◆ Activity
Copy out exactly the stretch of the listing below that begins at the line containing "(* ===== verification/ServerModel.v ===== *)" and ends at the line containing "[JObject ms] =>", and copy nothing outside it.

***

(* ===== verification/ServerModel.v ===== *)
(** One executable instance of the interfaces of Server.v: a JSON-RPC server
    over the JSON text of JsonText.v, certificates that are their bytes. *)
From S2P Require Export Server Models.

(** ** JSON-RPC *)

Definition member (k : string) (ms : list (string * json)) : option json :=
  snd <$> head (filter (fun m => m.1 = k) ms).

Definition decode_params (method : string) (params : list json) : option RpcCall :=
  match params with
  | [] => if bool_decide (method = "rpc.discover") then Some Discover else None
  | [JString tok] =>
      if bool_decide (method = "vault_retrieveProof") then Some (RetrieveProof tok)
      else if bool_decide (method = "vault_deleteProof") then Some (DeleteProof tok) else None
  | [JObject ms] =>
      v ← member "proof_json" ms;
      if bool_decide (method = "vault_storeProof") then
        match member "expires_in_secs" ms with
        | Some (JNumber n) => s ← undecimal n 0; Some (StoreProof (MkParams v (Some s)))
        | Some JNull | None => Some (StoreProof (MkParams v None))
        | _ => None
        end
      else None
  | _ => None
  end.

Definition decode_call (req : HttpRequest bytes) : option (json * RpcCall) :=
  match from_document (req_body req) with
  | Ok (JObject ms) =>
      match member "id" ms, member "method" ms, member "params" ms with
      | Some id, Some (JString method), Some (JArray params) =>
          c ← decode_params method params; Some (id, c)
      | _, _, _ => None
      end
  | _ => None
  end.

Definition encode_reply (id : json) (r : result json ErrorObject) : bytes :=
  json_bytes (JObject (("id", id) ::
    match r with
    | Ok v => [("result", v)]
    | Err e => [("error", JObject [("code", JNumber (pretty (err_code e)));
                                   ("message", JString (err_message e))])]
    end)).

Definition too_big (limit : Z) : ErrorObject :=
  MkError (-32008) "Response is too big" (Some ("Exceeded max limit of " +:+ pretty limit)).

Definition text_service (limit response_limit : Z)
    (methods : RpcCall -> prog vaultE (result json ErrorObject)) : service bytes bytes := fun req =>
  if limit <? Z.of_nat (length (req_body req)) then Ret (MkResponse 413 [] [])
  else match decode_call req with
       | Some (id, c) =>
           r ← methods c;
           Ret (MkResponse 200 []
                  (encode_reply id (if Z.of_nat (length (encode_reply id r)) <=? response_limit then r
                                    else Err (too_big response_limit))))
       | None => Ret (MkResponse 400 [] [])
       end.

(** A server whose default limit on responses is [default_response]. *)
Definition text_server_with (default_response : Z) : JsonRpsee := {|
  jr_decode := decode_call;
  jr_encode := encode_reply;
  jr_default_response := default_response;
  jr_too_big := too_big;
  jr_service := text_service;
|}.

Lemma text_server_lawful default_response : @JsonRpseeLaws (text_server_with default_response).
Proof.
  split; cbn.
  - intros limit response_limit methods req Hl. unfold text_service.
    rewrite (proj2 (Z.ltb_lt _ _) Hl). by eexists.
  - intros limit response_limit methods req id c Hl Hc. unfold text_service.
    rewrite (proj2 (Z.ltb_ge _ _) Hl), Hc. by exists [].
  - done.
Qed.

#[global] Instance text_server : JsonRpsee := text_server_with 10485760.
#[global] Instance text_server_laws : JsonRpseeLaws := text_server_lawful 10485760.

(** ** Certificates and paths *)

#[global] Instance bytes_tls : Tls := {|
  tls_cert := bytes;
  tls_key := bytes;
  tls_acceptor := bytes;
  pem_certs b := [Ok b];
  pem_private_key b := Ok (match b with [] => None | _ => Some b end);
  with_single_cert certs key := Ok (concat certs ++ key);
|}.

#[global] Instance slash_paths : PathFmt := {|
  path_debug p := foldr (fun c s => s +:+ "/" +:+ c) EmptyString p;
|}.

***

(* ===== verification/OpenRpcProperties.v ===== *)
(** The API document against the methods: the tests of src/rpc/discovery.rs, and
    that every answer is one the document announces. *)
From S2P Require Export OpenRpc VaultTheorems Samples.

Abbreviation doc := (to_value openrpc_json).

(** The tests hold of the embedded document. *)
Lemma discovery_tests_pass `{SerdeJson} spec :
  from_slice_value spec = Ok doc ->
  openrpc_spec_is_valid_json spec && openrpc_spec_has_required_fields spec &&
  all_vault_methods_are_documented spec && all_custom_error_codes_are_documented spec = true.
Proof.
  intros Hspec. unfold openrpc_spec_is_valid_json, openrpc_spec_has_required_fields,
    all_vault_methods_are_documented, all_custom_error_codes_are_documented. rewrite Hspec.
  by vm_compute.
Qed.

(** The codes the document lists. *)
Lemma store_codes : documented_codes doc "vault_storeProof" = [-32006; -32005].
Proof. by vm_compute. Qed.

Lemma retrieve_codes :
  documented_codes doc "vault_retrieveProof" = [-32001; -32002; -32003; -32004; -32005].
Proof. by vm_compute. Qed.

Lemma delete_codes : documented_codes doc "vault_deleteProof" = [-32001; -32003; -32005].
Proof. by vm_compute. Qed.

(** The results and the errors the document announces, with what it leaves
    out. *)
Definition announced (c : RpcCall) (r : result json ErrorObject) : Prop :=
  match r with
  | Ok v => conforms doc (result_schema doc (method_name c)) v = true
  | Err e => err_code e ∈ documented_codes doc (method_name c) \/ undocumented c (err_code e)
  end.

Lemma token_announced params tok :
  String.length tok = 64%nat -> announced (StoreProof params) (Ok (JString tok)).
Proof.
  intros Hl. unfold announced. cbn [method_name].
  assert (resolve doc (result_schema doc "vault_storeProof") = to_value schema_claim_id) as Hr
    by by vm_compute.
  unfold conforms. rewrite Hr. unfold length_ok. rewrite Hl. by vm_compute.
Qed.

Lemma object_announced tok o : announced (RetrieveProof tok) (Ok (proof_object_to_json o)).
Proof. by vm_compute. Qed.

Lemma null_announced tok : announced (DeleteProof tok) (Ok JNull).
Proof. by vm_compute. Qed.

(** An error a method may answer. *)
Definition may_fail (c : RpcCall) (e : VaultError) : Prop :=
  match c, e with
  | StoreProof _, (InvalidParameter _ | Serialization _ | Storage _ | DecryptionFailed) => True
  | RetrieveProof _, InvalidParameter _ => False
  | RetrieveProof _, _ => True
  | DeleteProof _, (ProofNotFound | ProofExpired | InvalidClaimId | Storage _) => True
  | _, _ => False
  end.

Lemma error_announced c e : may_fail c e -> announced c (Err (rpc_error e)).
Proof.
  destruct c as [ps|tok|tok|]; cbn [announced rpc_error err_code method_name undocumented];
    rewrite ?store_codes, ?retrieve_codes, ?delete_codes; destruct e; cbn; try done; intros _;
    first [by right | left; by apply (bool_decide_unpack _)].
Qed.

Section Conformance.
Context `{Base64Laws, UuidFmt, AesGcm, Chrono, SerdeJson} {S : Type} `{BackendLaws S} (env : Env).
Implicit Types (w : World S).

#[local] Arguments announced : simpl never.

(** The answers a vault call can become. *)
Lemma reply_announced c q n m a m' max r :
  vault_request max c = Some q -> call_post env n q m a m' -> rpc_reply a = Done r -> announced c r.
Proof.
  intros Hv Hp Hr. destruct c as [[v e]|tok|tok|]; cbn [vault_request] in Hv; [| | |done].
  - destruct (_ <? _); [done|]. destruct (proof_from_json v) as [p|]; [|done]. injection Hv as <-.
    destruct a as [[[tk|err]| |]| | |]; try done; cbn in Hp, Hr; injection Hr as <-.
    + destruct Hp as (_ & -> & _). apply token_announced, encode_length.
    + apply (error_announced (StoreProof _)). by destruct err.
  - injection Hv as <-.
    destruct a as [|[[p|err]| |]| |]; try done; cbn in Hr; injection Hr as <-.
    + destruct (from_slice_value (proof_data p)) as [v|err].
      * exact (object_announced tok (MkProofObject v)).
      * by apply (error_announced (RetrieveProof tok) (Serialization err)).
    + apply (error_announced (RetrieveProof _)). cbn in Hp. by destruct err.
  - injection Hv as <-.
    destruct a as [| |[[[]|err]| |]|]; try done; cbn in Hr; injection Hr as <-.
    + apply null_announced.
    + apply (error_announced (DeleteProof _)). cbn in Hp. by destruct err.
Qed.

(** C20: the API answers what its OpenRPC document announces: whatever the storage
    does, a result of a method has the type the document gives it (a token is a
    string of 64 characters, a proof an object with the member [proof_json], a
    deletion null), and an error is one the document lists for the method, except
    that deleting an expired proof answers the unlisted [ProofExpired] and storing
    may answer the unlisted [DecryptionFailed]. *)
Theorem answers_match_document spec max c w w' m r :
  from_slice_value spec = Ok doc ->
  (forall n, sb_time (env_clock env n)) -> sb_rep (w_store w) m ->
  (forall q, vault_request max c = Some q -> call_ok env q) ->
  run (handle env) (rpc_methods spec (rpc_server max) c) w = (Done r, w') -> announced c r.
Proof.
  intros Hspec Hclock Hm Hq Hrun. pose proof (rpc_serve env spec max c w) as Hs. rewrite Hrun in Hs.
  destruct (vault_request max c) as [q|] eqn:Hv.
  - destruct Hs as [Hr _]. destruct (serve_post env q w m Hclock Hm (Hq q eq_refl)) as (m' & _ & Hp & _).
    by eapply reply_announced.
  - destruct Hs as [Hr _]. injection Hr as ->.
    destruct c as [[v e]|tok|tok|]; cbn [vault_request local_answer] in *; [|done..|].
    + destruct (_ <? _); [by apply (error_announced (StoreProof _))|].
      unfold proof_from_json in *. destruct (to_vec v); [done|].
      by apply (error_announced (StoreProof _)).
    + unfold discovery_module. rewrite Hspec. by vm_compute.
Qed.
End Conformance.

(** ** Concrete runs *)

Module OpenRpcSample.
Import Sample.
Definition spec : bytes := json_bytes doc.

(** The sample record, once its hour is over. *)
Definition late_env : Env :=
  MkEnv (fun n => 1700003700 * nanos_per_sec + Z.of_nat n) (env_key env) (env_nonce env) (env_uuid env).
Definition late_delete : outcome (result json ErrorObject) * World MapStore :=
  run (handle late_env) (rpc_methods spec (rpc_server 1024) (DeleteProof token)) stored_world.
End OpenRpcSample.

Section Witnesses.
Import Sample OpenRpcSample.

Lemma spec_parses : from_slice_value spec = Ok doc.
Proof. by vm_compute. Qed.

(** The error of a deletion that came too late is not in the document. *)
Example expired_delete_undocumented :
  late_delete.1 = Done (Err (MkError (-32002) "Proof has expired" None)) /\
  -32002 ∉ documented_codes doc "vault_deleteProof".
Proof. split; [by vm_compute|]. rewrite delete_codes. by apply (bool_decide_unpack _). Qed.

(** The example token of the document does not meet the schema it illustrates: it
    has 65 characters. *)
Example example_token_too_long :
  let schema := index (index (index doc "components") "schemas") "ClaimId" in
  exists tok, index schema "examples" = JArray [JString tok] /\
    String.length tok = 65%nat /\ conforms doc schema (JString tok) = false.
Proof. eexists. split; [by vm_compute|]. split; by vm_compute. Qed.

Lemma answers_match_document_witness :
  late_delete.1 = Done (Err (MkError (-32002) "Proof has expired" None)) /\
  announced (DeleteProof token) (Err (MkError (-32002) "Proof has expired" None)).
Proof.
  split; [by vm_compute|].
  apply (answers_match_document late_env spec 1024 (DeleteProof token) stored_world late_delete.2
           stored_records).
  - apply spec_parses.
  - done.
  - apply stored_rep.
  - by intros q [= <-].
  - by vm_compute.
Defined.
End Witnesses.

***

◆ Exercise output
(* ===== verification/ServerModel.v ===== *)
(** One executable instance of the interfaces of Server.v: a JSON-RPC server
    over the JSON text of JsonText.v, certificates that are their bytes. *)
From S2P Require Export Server Models.

(** ** JSON-RPC *)

Definition member (k : string) (ms : list (string * json)) : option json :=
  snd <$> head (filter (fun m => m.1 = k) ms).

Definition decode_params (method : string) (params : list json) : option RpcCall :=
  match params with
  | [] => if bool_decide (method = "rpc.discover") then Some Discover else None
  | [JString tok] =>
      if bool_decide (method = "vault_retrieveProof") then Some (RetrieveProof tok)
      else if bool_decide (method = "vault_deleteProof") then Some (DeleteProof tok) else None
  | [JObject ms] =>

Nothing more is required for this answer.